- _Assignment_
Count up the lines below that include the string "Qfloor" and report the number by itself.

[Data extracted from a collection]
----------------

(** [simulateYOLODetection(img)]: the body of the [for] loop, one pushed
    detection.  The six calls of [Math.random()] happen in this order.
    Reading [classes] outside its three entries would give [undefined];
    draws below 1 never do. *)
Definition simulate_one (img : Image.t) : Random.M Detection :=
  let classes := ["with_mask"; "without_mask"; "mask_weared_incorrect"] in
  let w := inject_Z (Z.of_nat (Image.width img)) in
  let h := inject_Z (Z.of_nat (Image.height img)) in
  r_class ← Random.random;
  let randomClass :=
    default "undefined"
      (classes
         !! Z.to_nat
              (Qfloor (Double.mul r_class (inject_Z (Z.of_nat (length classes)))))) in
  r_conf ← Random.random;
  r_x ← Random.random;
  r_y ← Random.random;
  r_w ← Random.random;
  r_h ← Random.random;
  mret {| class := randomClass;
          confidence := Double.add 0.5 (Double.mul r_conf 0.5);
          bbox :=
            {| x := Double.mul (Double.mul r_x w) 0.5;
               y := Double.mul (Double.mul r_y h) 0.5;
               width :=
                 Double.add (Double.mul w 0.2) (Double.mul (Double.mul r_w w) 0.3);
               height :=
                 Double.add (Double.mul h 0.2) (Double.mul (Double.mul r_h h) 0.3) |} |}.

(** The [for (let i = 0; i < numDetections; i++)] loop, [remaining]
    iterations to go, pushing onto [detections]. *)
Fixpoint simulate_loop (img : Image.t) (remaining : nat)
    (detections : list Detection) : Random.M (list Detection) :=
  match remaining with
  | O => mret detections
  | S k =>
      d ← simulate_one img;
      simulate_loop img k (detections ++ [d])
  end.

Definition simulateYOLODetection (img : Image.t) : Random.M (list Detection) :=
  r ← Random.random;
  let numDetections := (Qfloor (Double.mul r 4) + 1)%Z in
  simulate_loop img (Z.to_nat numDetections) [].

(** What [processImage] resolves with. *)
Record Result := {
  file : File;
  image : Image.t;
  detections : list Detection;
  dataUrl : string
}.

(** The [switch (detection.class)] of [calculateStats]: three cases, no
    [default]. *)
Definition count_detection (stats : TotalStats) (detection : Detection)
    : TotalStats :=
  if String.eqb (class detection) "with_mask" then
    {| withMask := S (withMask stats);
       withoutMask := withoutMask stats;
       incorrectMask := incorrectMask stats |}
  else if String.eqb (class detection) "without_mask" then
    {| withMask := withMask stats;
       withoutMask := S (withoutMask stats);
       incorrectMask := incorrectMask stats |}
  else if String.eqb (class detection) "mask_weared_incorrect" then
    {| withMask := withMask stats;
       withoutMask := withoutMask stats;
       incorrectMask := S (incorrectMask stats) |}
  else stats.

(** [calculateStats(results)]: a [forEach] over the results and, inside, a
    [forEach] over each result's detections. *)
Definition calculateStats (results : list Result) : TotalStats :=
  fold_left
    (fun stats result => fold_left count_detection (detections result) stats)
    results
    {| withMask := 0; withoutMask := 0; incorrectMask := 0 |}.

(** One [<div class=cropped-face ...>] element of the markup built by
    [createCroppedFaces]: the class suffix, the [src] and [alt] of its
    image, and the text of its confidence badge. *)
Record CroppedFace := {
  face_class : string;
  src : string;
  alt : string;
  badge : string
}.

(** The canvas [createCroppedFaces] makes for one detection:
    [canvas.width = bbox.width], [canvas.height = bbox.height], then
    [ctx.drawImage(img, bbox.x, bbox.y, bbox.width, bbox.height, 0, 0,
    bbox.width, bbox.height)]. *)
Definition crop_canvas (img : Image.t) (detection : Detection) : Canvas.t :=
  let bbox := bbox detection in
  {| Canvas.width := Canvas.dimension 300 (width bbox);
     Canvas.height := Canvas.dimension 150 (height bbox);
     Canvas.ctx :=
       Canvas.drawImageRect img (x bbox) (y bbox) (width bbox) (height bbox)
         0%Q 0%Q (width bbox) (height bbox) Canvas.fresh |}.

----------------

- _Answer area_
2